Money Daniel, Migicovsky Zoë, Gardner Kyle, Myles Sean
Department of Plant and Animal Sciences, Faculty of Agriculture, Dalhousie University, Truro, Nova Scotia, Canada.
BMC Genomics. 2017 Jul 10;18(1):523. doi: 10.1186/s12864-017-3873-5.
Genomic studies such as genome-wide association and genomic selection require genome-wide genotype data. All existing technologies used to create these data result in missing genotypes, which are often then inferred using genotype imputation software. However, existing imputation methods most often make use only of genotypes that are successfully inferred after having passed a certain read depth threshold. Because of this, any read information for genotypes that did not pass the threshold, and were thus set to missing, is ignored. Most genomic studies also choose read depth thresholds and quality filters without investigating their effects on the size and quality of the resulting genotype data. Moreover, almost all genotype imputation methods require ordered markers and are therefore of limited utility in non-model organisms.
Here we introduce LinkImputeR, a software program that exploits the read count information that is normally ignored, and makes use of all available DNA sequence information for the purposes of genotype calling and imputation. It is specifically designed for non-model organisms since it requires neither ordered markers nor a reference panel of genotypes. Using next-generation DNA sequence (NGS) data from apple, cannabis and grape, we quantify the effect of varying read count and missingness thresholds on the quantity and quality of genotypes generated from LinkImputeR. We demonstrate that LinkImputeR can increase the number of genotype calls by more than an order of magnitude, can improve genotyping accuracy by several percent and can thus improve the power of downstream analyses.
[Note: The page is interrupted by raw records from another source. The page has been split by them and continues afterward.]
(** Every key the loop of handle_metrics visits is a key of metrics. *)
Lemma sorted_keys_lookup metrics key :
  key ∈ sorted_keys metrics → is_Some (metrics !! key).
Proof.
  unfold sorted_keys. rewrite merge_sort_Permutation.
  intros ((k & v) & -> & Hkv)%list_elem_of_fmap.
  apply elem_of_map_to_list in Hkv. eauto.
Qed.

Lemma sorted_keys_sorted metrics : Sorted String.le (sorted_keys metrics).
Proof. unfold sorted_keys. apply Sorted_merge_sort. apply _. Qed.

Lemma sorted_keys_elem_of metrics key :
  key ∈ sorted_keys metrics ↔ is_Some (metrics !! key).
Proof.
  split; [apply sorted_keys_lookup|].
  intros [v Hv]. unfold sorted_keys. rewrite merge_sort_Permutation.
  apply list_elem_of_fmap. exists (key, v). split; [done|].
  by apply elem_of_map_to_list.
Qed.

Lemma metric_lines_are_logs metrics keys (logs : list (event V)) :
  metric_lines (host_format host) metrics keys logs →
  Forall is_log logs ∧ length logs = length keys.
Proof.
  intros H. split; [|symmetry; by eapply Forall2_length].
  induction H as [|key e keys logs (v & _ & ->) _ IH]; by constructor.
Qed.

Lemma log_loop_run metrics (keys : list string) h :
  (∀ key, key ∈ keys → is_Some (metrics !! key)) →
  ∃ logs, metric_lines (host_format host) metrics keys logs ∧
    for_each keys
      (λ key, match metrics !! key with
              | Some v => logger_info ("  " +:+ key +:+ " = " +:+ host_format host v)
              | None => raise (KeyError key)
              end) h = (Ok tt, h ++ logs).
Proof.
  revert h. induction keys as [|key keys IH]; intros h Hkeys.
  - exists []. split; [constructor|]. by rewrite app_nil_r.
  - destruct (Hkeys key) as [v Hv]; [apply list_elem_of_here|].
    cbn [for_each]. unfold bind at 1. rewrite Hv. unfold logger_info at 1.
    destruct (IH (h ++ [Log ("  " +:+ key +:+ " = " +:+ host_format host v)]))
      as (logs & Hlogs & ->).
    { intros k Hk. apply Hkeys. by apply list_elem_of_further. }
    exists (Log ("  " +:+ key +:+ " = " +:+ host_format host v) :: logs).
    split; [constructor; eauto|].
    by rewrite <- app_assoc.
Qed.

(** handle_metrics logs its heading and one line per key, in sorted
    order, and then is save_json_file. *)
Lemma handle_metrics_run split metrics output_dir gcs_bucket h :
  ∃ lines, metric_lines (host_format host) metrics (sorted_keys metrics) lines ∧
    handle_metrics host split metrics output_dir gcs_bucket h =
      save_json_file host metrics (split +:+ "_results.json") output_dir gcs_bucket
                     (h ++ Log ("***** " +:+ split +:+ " metrics *****") :: lines).
Proof.
  destruct (log_loop_run metrics (sorted_keys metrics)
              (h ++ [Log ("***** " +:+ split +:+ " metrics *****")]))
    as (logs & Hlogs & Hrun).
  { apply sorted_keys_lookup. }
  exists logs. split; [done|].
  unfold handle_metrics, mbind, M_bind, bind at 1. unfold logger_info at 1.
  unfold bind at 1. rewrite Hrun. by rewrite <- app_assoc.
Qed.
Moreover, we show that the effects of quality and read depth filters can differ substantially between data sets and should therefore be investigated on a per-study basis.
By exploiting DNA sequence data that is normally ignored during genotype calling and imputation, LinkImputeR can significantly improve both the quantity and quality of genotype data generated from NGS technologies. It enables the user to quickly and easily examine the effects of varying thresholds and filters on the number and quality of the resulting genotype calls. In this manner, users can decide on thresholds that are most suitable for their purposes. We show that LinkImputeR can significantly augment the value and utility of NGS data sets, especially in non-model organisms with poor genomic resources.
全基因组关联研究和基因组选择等基因组学研究需要全基因组基因型数据。用于生成这些数据的所有现有技术都会导致基因型缺失,这些缺失的基因型通常随后会使用基因型填充软件进行推断。然而,现有的填充方法通常仅利用在通过特定读取深度阈值后成功推断出的基因型。因此,任何未通过阈值并因此被设为缺失的基因型的读取信息都被忽略了。大多数基因组学研究在选择读取深度阈值和质量过滤器时,也未考察它们对所得基因型数据的规模和质量的影响。此外,几乎所有的基因型填充方法都需要有序的标记,因此在非模式生物中的实用性有限。
在此,我们介绍LinkImputeR,这是一款软件程序,它利用通常被忽略的读取计数信息,并利用所有可用的DNA序列信息进行基因型分型和填充。它是专门为非模式生物设计的,因为它既不需要有序的标记,也不需要基因型参考面板。利用来自苹果、大麻和葡萄的下一代DNA序列(NGS)数据,我们量化了不同读取计数和缺失阈值对LinkImputeR生成的基因型数量和质量的影响。我们证明,LinkImputeR可以将基因型分型的数量增加一个数量级以上,将基因分型准确性提高几个百分点,从而提高下游分析的效能。此外,我们表明,质量和读取深度过滤器的效果在不同数据集之间可能有很大差异,因此应该针对每项研究进行考察。
通过利用在基因型分型和填充过程中通常被忽略的DNA序列数据,LinkImputeR可以显著提高从NGS技术生成的基因型数据的数量和质量。它使用户能够快速轻松地检查不同阈值和过滤器对所得基因型分型数量和质量产生的影响。通过这种方式,用户可以确定最适合其目的的阈值。我们表明,LinkImputeR可以显著提高NGS数据集的价值和实用性,特别是在基因组资源匮乏的非模式生物中。